Scan the records below for the line with "read_rows passes' (advance_output" and the line with "None image (heap". Repeat those two lines and every line between them exactly, and nothing else.

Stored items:
════════════════════
(** The loop of [loadJPEG]: one pass stores the row the library delivers at
    [image(row, 0)] and advances [output_scanline] by one, so the loop
    [while (output_scanline < image_height)] makes
    [image_height - output_scanline] passes. *)
Fixpoint read_rows (passes : nat) (cInfo : jpeg_decompress_struct)
    (image : Image.t) (row : Z) (w : world)
    : outcome (jpeg_decompress_struct * world) :=
  match passes with
  | O => Ret (cInfo, w)
  | S passes' =>
      match Image.pixelAt image row 0 with
      | Some (p, off) =>
          do line <- fatal (read_scanline cInfo);
          do h' <- Store.store_n p off (Val <$> line) (heap w);
          read_rows passes' (advance_output cInfo) image (to_unsigned (row + 1))
                    (log (Ejpeg jpeg_read_scanlines) (with_heap w h'))
      | None => Undefined
      end
  end.

Definition loadJPEG (path : string) (image : Image.t) (w : world)
    : outcome (bool * Image.t * world) :=
  match fopen path RB w with
  | None => Ret (false, image, w)
  | Some w1 =>
      let data := default [] (files w !! path) in
      let w2 := log (Ejpeg jpeg_create_decompress) w1 in
      let w3 := log (Ejpeg jpeg_stdio_src) w2 in
      do cInfo <- fatal (read_header data);
      let w4 := log (Ejpeg jpeg_read_header) w3 in
      do cInfo <- fatal (start_decompress cInfo);
      let w5 := log (Ejpeg jpeg_start_decompress) w4 in
      let colorSpace :=
        match out_color_space cInfo with
        | JCS_GRAYSCALE => Some ColorSpace.GRAYSCALE
        | JCS_RGB | JCS_EXT_RGB => Some ColorSpace.RGB
        | JCS_EXT_RGBA => Some ColorSpace.RGBA
        | _ => None
        end in
      match colorSpace with
      | None =>
          if finish_decompress cInfo
          then
            let w6 := log (Ejpeg jpeg_finish_decompress) w5 in
            let w7 := log (Ejpeg jpeg_destroy_decompress) w6 in
            Ret (false, image, fclose path w7)
          else Exited
      | Some colorSpace =>
          do (image', h') <-
            Image.create (output_width cInfo) (output_height cInfo) colorSpace
                         None image (heap w5);
          let w6 := with_heap w5 h' in
          do (cInfo', w7) <-
            read_rows (Z.to_nat (image_height cInfo - output_scanline cInfo))
                      cInfo image' 0 w6;
          if finish_decompress cInfo'
          then
            let w8 := log (Ejpeg jpeg_finish_decompress) w7 in
            let w9 := log (Ejpeg jpeg_destroy_decompress) w8 in
            Ret (true, image', fclose path w9)
          else Exited
      end
  end.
════════════════════
ANSWER FOR THIS EXERCISE:
          read_rows passes' (advance_output cInfo) image (to_unsigned (row + 1))
                    (log (Ejpeg jpeg_read_scanlines) (with_heap w h'))
      | None => Undefined
      end
  end.

Definition loadJPEG (path : string) (image : Image.t) (w : world)
    : outcome (bool * Image.t * world) :=
  match fopen path RB w with
  | None => Ret (false, image, w)
  | Some w1 =>
      let data := default [] (files w !! path) in
      let w2 := log (Ejpeg jpeg_create_decompress) w1 in
      let w3 := log (Ejpeg jpeg_stdio_src) w2 in
      do cInfo <- fatal (read_header data);
      let w4 := log (Ejpeg jpeg_read_header) w3 in
      do cInfo <- fatal (start_decompress cInfo);
      let w5 := log (Ejpeg jpeg_start_decompress) w4 in
      let colorSpace :=
        match out_color_space cInfo with
        | JCS_GRAYSCALE => Some ColorSpace.GRAYSCALE
        | JCS_RGB | JCS_EXT_RGB => Some ColorSpace.RGB
        | JCS_EXT_RGBA => Some ColorSpace.RGBA
        | _ => None
        end in
      match colorSpace with
      | None =>
          if finish_decompress cInfo
          then
            let w6 := log (Ejpeg jpeg_finish_decompress) w5 in
            let w7 := log (Ejpeg jpeg_destroy_decompress) w6 in
            Ret (false, image, fclose path w7)
          else Exited
      | Some colorSpace =>
          do (image', h') <-
            Image.create (output_width cInfo) (output_height cInfo) colorSpace
                         None image (heap w5);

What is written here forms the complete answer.